Catharine Sargent Huntington (1887-1987) was an American actress, producer, director, activist, and founder and manager of theater companies in the Boston, Massachusetts area. Her theatrical career spanned six decades, lasting until she was 86. In 1965, she was recognized with the Rodgers and Hammerstein Award. Additionally, Huntington was part of the "Death Watch," protesting the trials and death sentence of Sacco and Vanzetti.

==Early life and education==
Huntington was born in Ashfield, Massachusetts on December 29, 1887, as the sole daughter of Lilly St. Agnam Barrett Huntington and clergyman George Putnam Huntington to survive infancy. The family later moved to Hanover, New Hampshire, where Huntington grew up. Between 1904 and 1906, she lived in Cedar Square, Roxbury, Boston with her aunt Kate Summer. While in Boston, Huntington attended Miss Haskell's School, graduating in 1906. She proceeded to Radcliffe College, where she graduated in 1911 cum laude with an A.B. After graduation, Huntington spent her summer in Europe and began teaching at the Westover School in Middlebury, Connecticut, where she worked until 1917.
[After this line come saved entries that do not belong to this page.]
(** ** Attempts *)

(** An attempt makes a request only for an enabled endpoint whose URL passes the
    gate and whose secret opens under the endpoint's id, and then exactly the
    request signed with that secret over the timestamp and the stored payload; in
    every other case the outcome does not depend on the network. *)
Theorem deliver_gated `{Digest} `{Gcm} `{UrlParser} cfg env now row attempt :
  (exists out, forall fetchImpl, deliver cfg env fetchImpl now row attempt = out) \/
  (exists key, enabled row = true /\ isUrlAllowedForDelivery env (url row) = true /\
     unwrap (MASTER_ENCRYPTION_KEY cfg) (secret_ciphertext row) (Some (aadFor (endpoint_id row))) = Return key /\
     let request := fetch_request row attempt (now / 1000) key in
     jget "X-SYROTP-Webhook-Signature" (map (fun '(k, v) => (k, JStr v)) (fq_headers request))
       = Some (JStr (hmacSha256Hex key (num_to_string (now / 1000) ++ "." ++ fq_body request))) /\
     fq_body request = payload_json row /\ fq_url request = url row /\
     forall fetchImpl code, snd (deliver cfg env fetchImpl now row attempt) = Delivered code <->
       fetchImpl request = Response code /\ (200 <= code < 300)%Z).
Proof.
  unfold deliver. destruct (enabled row); cbn [negb]; [|left; eauto].
  destruct (isUrlAllowedForDelivery _ _); cbn [negb]; [|left; eauto].
  destruct (unwrap _ _ _) as [key|e]; [|left; eauto].
  right. exists key. do 3 (split; [done|]). cbv zeta. split; [reflexivity|].
  split; [reflexivity|]. split; [reflexivity|]. intros fetchImpl code.
  destruct (fetchImpl _) as [status|dom is_error text]; [|split; [intros [=]|intros [[=] _]]].
  unfold classify. split.
  - destruct ((200 <=? status) && (status <? 300))%Z eqn:E2.
    + intros [= <-]. apply andb_true_iff in E2. rewrite Z.leb_le, Z.ltb_lt in E2. done.
    + repeat match goal with |- context [if ?b then _ else _] => destruct b end; intros [=].
  - intros [[= ->] Hr]. replace ((200 <=? code) && (code <? 300))%Z with true; [done|].
    symmetry. apply andb_true_iff. rewrite Z.leb_le, Z.ltb_lt. done.
Qed.

(** ** Retries end *)

Lemma settled_facts attempt outcome now later d :
  let d' := settled attempt outcome now later d in
  d_id d' = d_id d /\ d_endpointId d' = d_endpointId d /\ d_eventId d' = d_eventId d /\
  d_attemptCount d' = attempt /\ (d_status d' = wd_pending -> (attempt < MAX_DELIVERY_ATTEMPTS)%Z).
Proof.
  cbv zeta. destruct outcome as [code|reason code message|reason code message|]; cbn [settled].
  2: destruct (out_of_attempts attempt) eqn:E.
  all: cbn [settle_row d_id d_endpointId d_eventId d_attemptCount d_status]; do 4 (split; [done|]); try discriminate.
  intros _. unfold out_of_attempts in E. apply orb_false_iff in E. destruct E as [_ E]. by apply Z.leb_gt.
Qed.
==Activism and war involvement==
At the beginning of World War I, Huntington left her job at Westover School to serve as the Radcliffe College representative to the troops in France with the Wellesley unit of the YMCA. She served as an aide, working on war reconstruction with the Réconstruction Aisne Devastée and the Union des Femmes de France until her return to the United States in 1920. After her return, Huntington continued local war reconstruction efforts. In August 1927, she was arrested for protesting the murder conviction and death penalty of Sacco and Vanzetti through loitering and sauntering with the "Death Watch." She was one of 156 people arrested for the protests, although her fine of $10 was double the amount of the fine for the majority of the other members of the watch. She appealed the fine and went to trial in December of the same year with seven others, including Edna St. Vincent Millay, Powers Hapgood, and John Dos Passos. She was included in the Boston Globe on August 24, 1927, in an article titled "Death Watch" To Make Test Case, that stated "Miss Huntington, whose address is 66 Pickney St, said her family had been here for 300 years and read a statement maintaining she had a right to protest as she did."

==Theater career==
Huntington founded the Boston Stage Society in 1922, and was associated with the Brattle Theatre, Peabody Playhouse, the Tributary Theater, and the Poet's Theater throughout her lifetime. Additionally, she founded the New England Repertory Theater on Joy Street in Boston in 1938, and later founded the Provincetown Playhouse on the wharf in Cape Cod in 1940 with Edwin Pettit and Virginia Thoms. The new playhouse replaced the old structure that existed between 1915 and 1924. She served as the owner and manager of the playhouse between its founding year and 1973. During her time there, a Eugene O'Neill drama was produced each summer season, and the theater hosted the O'Neill Festival in 1966, where 10 of his plays were produced. Huntington was awarded the Rodgers and Hammerstein Award in 1965 for her work in American theater in the Boston area. Later, on her 97th birthday, Governor Michael Dukakis and the Massachusetts legislature recognized her contributions to American theater.